Unfinished documentary on Tiny Tim, Luna Park Sydney and the 1979 Ghost Train Fire

Street of Dreams is an unfinished documentary film about the musician Tiny Tim and the 1979 Ghost Train fire at Luna Park Sydney, directed and produced by Australian artist Martin Sharp.

==Themes and content==
The film first features Tiny Tim, showcasing footage of his record-setting, two-hour-and-seventeen-minute professional singing marathon at Luna Park Sydney in January 1979. It tells Tiny's life story, framed around the marathon performance footage, while highlighting his many eccentricities, religious convictions and sexual hangups as captured by Sharp's camera crews in both Australia and the United States.

The film's other major theme is the 1979 Ghost Train fire at Luna Park, which occurred five months after Tiny's visit. Sharp became convinced the two events were somehow linked, and so the film covers the perceived synchronicities and theological underpinnings of the fire while also telling the story of Luna Park in general. As filming went on, Sharp also began to gather evidence, also presented in the film, that the fire was not an accident as had been originally reported but was in fact deliberately lit by associates of Abe Saffron.

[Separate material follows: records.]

(** Read the index of the selected item from the UI and toggle its
    status.  [target_li] is the [<li>] around the checkbox that changed. *)
Definition toggleItem (target_li : ListElement) : js Page unit :=
  let id := li_id target_li in
  on_model (model.toggleItem (Z.of_nat id));;
  view.displayTodoItems.

(** Read the content from the input field and create a new todo item. *)
Definition createItem : js Window unit :=
  w ← get;
  let newContent_value := createItemInput_value w in
  on_page (on_model (model.createItem newContent_value));;
  (λ w, Normal tt {| window_page := window_page w;
                     createItemInput_value := "" |});;
  on_page view.displayTodoItems.

End in_browser.

End controller.

(** ** Specification vocabulary *)

(** Every item carries the same done flag. *)
Definition all_same_done (items : list TodoItem) : bool :=
  forallb done items || forallb (λ item, negb (done item)) items.

(** No item is done. *)
Definition none_done (items : list TodoItem) : bool :=
  forallb (λ item, negb (done item)) items.

(** The item with its done flag flipped. *)
Definition flip_done (item : TodoItem) : TodoItem :=
  set_done (negb (done item)) item.

(** [index] is not a position of [items]. *)
Definition out_of_bounds (items : list TodoItem) (index : Z) : Prop :=
  (index < 0 ∨ Z.of_nat (length items) ≤ index)%Z.

(** Whether a run ended in an exception. *)
Definition faults {St A} (c : completion St A) : bool :=
  match c with
  | Normal _ _ => false
  | Throw _ _ => true
  end.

Street of Dreams explores all of the above themes – Tiny, the marathon performance, his life in general, the Ghost Train fire, potential causes of the fire and the history of Luna Park in general – in an interconnected, theological way, with heavy Christian motifs and joined by a narrative in which Tiny makes his way through the park's mirror maze.

==Post-production and incomplete status==
Sharp originally asked Peter Weir to make a film about Tiny Tim, but ultimately Weir turned him down saying that Sharp should make the film himself. Sharp obsessively worked on Street of Dreams after 1979, mortgaging his Wirian residence several times to pay for it. By 1985, an entire room of his Wirian residence was dedicated to the project, which Sharp had custom painted in shades of blue, yellow and pink.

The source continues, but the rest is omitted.